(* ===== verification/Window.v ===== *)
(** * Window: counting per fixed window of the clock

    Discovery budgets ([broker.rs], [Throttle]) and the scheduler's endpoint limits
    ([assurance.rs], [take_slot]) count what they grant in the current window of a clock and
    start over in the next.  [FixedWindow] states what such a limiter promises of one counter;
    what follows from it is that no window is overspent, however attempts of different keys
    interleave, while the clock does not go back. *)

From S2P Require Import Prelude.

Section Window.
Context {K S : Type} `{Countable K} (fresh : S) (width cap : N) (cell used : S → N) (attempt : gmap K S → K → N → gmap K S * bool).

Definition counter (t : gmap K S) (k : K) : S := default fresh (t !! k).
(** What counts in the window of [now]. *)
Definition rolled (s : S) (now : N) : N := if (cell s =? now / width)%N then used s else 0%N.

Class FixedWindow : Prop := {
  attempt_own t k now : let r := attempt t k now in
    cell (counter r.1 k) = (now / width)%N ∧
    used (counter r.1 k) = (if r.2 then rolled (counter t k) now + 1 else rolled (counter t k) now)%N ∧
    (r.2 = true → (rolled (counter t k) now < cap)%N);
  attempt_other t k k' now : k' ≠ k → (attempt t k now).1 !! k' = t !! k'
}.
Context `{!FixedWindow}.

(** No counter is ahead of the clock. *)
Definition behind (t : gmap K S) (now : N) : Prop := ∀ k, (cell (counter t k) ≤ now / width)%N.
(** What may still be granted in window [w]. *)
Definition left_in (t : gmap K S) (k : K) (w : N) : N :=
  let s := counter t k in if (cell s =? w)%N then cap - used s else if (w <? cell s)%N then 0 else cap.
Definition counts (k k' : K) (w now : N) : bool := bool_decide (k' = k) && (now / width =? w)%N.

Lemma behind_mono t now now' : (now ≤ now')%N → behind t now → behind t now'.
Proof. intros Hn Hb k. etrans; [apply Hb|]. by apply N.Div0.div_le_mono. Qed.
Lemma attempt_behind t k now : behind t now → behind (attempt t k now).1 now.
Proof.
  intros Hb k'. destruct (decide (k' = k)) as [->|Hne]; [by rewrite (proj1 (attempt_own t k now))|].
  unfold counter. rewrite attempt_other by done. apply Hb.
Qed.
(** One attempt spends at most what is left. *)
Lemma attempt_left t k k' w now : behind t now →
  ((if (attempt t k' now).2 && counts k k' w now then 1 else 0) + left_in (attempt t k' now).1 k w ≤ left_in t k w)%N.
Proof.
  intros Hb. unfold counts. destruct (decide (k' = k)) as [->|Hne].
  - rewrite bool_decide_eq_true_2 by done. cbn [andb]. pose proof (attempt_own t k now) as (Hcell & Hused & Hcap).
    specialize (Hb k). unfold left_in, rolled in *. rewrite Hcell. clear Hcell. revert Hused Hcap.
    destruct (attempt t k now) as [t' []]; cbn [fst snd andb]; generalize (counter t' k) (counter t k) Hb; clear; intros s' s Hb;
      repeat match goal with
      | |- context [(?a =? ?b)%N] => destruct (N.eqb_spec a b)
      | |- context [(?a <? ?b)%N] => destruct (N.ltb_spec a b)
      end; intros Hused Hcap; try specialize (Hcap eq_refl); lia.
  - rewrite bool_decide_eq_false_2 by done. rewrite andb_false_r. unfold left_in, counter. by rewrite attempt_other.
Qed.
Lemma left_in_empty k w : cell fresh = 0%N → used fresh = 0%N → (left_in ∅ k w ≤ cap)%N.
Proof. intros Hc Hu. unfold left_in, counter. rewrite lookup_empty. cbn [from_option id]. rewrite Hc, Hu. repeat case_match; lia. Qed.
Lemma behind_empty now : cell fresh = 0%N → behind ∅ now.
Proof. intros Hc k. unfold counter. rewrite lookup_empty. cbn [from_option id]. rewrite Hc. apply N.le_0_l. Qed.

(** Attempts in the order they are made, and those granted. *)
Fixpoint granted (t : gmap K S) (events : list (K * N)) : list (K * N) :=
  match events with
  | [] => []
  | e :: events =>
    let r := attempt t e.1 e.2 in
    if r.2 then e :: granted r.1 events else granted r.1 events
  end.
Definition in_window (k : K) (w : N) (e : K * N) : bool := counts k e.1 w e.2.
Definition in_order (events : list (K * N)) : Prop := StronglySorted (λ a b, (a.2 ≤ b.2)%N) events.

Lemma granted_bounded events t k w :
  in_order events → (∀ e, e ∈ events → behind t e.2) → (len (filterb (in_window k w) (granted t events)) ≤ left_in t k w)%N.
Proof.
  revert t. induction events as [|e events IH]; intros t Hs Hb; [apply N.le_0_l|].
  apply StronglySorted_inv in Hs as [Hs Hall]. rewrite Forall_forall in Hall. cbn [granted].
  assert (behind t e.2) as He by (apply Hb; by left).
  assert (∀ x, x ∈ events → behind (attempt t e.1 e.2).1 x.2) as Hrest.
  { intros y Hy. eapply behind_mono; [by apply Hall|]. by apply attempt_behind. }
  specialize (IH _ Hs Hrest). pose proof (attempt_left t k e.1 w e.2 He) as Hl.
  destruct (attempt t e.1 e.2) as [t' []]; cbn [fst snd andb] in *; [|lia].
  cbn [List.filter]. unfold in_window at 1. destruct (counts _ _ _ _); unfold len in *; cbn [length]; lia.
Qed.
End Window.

----

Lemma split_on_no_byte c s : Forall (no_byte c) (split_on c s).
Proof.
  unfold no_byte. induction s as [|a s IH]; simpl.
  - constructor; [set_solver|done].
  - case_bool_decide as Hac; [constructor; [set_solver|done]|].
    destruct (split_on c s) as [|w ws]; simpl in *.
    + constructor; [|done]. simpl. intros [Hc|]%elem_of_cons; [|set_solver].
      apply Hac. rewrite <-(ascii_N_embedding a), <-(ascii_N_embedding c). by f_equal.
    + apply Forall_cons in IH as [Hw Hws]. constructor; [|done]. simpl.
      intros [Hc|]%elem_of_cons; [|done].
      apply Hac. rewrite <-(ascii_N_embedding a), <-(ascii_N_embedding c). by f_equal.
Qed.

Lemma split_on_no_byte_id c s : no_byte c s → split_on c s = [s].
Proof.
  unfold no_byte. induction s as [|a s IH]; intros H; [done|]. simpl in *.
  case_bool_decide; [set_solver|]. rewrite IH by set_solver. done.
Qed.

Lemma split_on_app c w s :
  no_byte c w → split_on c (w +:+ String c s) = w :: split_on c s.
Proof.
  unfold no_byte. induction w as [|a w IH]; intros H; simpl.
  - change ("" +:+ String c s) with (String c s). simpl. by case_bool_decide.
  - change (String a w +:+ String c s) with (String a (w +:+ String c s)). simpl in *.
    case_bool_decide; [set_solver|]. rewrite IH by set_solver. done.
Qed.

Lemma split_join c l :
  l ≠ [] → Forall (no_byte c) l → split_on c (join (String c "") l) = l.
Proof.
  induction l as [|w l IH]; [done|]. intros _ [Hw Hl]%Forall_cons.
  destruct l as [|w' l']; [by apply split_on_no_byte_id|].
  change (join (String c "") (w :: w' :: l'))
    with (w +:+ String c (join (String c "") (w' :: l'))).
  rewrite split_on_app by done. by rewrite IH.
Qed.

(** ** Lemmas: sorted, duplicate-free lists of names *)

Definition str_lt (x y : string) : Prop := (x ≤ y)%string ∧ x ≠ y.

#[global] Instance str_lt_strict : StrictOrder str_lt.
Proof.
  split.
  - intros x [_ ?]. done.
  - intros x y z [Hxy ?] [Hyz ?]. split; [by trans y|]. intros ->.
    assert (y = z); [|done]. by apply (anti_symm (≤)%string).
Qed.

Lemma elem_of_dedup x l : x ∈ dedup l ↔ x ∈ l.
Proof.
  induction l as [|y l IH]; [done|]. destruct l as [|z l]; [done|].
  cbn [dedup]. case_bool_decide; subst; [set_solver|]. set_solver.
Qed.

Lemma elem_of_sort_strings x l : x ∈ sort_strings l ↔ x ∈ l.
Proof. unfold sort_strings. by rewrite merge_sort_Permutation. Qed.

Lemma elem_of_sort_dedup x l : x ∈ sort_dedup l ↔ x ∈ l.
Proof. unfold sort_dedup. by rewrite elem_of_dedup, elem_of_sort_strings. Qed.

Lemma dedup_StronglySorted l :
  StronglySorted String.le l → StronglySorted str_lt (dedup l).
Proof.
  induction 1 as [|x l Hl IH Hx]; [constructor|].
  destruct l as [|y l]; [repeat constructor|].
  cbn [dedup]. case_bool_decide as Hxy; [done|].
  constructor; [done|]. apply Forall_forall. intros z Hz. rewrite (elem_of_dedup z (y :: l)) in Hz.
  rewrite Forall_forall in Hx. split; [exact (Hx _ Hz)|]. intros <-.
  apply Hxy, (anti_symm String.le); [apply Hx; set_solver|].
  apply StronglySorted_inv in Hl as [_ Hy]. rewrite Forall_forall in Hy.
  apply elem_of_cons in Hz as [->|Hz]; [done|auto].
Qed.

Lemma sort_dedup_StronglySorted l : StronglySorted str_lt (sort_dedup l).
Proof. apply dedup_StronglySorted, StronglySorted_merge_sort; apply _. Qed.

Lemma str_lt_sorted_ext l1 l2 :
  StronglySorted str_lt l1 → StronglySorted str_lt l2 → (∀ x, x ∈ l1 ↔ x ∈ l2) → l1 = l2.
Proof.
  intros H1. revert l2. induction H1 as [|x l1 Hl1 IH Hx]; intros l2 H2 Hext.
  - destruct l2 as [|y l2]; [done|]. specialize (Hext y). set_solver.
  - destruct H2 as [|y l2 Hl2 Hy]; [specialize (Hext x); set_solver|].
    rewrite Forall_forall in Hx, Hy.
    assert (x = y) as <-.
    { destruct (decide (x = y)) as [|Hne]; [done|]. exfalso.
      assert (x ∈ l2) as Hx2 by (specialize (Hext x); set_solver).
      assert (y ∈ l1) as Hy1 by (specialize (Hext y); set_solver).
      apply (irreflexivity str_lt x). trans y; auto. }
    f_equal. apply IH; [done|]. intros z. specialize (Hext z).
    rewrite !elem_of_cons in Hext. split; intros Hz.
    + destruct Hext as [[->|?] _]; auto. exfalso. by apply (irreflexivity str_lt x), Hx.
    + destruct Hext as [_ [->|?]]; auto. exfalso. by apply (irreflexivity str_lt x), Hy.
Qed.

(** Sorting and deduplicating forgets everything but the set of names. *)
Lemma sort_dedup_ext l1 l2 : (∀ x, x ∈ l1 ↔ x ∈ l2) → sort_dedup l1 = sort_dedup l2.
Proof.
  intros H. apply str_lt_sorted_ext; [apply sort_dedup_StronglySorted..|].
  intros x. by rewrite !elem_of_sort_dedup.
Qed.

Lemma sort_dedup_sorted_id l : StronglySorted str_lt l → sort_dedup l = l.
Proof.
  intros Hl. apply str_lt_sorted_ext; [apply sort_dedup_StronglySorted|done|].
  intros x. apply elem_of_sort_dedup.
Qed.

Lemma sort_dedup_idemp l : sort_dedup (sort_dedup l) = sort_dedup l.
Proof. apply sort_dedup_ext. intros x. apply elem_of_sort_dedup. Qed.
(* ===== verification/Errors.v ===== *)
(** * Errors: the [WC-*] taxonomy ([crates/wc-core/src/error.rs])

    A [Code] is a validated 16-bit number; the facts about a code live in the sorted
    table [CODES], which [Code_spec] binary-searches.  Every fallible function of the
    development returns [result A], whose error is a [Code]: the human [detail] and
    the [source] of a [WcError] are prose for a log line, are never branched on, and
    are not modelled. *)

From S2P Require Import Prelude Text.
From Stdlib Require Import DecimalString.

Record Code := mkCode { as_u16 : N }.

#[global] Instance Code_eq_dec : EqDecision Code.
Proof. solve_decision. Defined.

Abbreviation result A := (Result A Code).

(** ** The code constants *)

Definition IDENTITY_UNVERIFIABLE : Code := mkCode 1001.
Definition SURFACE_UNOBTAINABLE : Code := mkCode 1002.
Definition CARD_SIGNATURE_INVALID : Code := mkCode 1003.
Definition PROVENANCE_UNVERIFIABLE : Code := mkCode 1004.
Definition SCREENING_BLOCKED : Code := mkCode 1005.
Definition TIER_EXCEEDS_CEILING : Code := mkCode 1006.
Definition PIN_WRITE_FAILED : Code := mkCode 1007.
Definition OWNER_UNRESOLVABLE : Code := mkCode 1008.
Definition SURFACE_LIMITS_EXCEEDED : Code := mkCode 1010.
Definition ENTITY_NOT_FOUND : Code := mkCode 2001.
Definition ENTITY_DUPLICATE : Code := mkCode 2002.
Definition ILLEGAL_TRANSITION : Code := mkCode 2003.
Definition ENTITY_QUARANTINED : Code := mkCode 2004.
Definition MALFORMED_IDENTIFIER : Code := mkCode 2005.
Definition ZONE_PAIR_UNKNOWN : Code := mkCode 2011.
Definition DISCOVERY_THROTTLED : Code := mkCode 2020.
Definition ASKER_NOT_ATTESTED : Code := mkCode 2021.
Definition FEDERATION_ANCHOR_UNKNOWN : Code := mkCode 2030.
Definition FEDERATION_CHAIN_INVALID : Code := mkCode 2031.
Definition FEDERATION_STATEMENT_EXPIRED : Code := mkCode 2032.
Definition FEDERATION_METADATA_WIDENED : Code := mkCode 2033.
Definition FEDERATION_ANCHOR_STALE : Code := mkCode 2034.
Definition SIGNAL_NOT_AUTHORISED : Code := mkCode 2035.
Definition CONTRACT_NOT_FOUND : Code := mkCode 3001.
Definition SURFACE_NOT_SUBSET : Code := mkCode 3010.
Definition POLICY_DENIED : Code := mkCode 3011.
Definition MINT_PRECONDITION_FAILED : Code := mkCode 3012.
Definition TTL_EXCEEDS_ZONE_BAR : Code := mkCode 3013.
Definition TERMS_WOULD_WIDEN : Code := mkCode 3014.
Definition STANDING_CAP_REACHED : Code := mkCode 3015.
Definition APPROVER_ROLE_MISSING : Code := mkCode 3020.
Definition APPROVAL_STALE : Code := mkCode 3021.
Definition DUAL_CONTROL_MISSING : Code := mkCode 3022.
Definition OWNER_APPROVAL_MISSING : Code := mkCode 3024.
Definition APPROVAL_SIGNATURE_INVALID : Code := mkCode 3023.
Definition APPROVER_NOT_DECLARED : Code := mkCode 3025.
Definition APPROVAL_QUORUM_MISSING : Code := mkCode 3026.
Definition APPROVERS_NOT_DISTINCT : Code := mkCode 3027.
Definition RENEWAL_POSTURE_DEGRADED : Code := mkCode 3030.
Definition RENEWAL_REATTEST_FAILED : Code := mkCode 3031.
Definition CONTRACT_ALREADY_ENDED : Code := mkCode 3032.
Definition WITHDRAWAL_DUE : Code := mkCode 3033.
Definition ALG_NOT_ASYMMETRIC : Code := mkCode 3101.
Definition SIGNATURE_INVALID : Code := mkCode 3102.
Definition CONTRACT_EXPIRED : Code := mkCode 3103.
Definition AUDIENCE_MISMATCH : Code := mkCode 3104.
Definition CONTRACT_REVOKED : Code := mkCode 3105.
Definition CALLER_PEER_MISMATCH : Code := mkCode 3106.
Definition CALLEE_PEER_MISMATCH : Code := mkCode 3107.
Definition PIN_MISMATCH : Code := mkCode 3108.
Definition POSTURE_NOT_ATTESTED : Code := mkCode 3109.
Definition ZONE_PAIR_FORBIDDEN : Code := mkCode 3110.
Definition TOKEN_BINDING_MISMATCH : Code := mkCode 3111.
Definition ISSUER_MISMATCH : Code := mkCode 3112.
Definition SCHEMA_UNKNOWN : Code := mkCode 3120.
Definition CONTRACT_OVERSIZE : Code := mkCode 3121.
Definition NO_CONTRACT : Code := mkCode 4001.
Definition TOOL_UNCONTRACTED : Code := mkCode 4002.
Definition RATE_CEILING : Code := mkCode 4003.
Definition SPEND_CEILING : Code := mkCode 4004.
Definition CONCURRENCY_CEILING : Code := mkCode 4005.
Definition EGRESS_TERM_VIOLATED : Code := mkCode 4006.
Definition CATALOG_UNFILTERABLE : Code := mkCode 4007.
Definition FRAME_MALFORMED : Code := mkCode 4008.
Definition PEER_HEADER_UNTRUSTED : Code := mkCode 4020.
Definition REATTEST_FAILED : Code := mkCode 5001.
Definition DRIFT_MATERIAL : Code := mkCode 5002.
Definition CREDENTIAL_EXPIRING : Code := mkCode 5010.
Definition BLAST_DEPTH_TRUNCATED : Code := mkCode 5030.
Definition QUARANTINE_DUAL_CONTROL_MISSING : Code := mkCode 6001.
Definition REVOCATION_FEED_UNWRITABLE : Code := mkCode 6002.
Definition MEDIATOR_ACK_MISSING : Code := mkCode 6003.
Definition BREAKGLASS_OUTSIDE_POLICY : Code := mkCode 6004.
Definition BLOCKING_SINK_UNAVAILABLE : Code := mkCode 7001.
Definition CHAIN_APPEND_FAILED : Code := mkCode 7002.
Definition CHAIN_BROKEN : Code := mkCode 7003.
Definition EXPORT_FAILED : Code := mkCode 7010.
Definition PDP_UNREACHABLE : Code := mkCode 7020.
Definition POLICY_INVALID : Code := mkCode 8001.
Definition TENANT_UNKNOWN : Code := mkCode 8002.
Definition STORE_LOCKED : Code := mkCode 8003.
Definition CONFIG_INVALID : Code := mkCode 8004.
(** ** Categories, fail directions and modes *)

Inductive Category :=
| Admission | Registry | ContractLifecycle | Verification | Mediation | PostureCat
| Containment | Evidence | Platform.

----

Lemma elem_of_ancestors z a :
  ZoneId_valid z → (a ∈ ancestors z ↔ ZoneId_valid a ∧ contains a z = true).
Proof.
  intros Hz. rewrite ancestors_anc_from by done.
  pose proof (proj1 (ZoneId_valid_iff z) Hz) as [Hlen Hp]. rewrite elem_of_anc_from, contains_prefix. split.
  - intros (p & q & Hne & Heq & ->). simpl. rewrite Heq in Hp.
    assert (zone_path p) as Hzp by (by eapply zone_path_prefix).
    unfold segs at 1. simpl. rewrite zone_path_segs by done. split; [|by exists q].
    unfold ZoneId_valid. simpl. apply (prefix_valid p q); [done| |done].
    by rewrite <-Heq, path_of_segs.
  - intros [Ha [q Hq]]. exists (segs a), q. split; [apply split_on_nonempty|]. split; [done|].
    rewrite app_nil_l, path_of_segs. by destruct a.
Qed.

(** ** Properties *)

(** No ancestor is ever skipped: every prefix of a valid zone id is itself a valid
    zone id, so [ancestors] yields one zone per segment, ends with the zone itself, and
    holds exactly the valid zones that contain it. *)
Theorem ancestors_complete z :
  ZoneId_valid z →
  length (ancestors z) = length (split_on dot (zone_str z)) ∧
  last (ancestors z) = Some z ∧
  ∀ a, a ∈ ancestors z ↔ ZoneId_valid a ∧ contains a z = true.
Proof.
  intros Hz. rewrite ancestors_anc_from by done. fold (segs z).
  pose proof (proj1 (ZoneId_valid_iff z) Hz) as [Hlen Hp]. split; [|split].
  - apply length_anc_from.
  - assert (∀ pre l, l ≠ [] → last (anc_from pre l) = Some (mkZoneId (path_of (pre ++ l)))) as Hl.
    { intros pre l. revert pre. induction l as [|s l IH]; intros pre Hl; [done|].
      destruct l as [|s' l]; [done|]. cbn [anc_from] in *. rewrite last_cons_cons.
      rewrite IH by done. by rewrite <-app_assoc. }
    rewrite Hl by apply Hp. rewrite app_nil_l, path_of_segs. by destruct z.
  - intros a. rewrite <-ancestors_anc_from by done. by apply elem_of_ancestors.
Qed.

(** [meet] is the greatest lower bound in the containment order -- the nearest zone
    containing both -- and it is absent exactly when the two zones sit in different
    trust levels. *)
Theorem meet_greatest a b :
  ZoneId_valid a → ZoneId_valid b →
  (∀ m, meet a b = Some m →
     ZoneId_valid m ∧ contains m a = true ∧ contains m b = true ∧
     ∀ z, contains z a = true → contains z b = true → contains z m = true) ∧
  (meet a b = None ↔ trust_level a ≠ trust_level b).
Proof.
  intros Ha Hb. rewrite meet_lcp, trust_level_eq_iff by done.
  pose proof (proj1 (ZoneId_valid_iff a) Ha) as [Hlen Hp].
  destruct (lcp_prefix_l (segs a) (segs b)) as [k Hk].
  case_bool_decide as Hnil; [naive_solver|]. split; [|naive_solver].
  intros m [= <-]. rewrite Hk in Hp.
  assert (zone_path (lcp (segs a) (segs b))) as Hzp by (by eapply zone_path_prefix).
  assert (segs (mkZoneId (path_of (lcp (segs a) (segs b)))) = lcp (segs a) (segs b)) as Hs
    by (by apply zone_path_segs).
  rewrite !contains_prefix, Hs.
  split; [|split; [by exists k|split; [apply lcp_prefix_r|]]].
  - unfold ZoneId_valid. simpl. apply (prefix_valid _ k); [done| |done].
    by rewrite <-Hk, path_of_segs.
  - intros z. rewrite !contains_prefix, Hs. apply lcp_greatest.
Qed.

----

* **Exercise description**: Take the listing above and repeat exactly the lines from the one containing "intros [Hc|]%elem_of_cons; [|done]." through the one containing "destruct l as [|w'", both included.

* **Solution to this task**:
      intros [Hc|]%elem_of_cons; [|done].
      apply Hac. rewrite <-(ascii_N_embedding a), <-(ascii_N_embedding c). by f_equal.
Qed.

Lemma split_on_no_byte_id c s : no_byte c s → split_on c s = [s].
Proof.
  unfold no_byte. induction s as [|a s IH]; intros H; [done|]. simpl in *.
  case_bool_decide; [set_solver|]. rewrite IH by set_solver. done.
Qed.

Lemma split_on_app c w s :
  no_byte c w → split_on c (w +:+ String c s) = w :: split_on c s.
Proof.
  unfold no_byte. induction w as [|a w IH]; intros H; simpl.
  - change ("" +:+ String c s) with (String c s). simpl. by case_bool_decide.
  - change (String a w +:+ String c s) with (String a (w +:+ String c s)). simpl in *.
    case_bool_decide; [set_solver|]. rewrite IH by set_solver. done.
Qed.

Lemma split_join c l :
  l ≠ [] → Forall (no_byte c) l → split_on c (join (String c "") l) = l.
Proof.
  induction l as [|w l IH]; [done|]. intros _ [Hw Hl]%Forall_cons.
  destruct l as [|w' l']; [by apply split_on_no_byte_id|].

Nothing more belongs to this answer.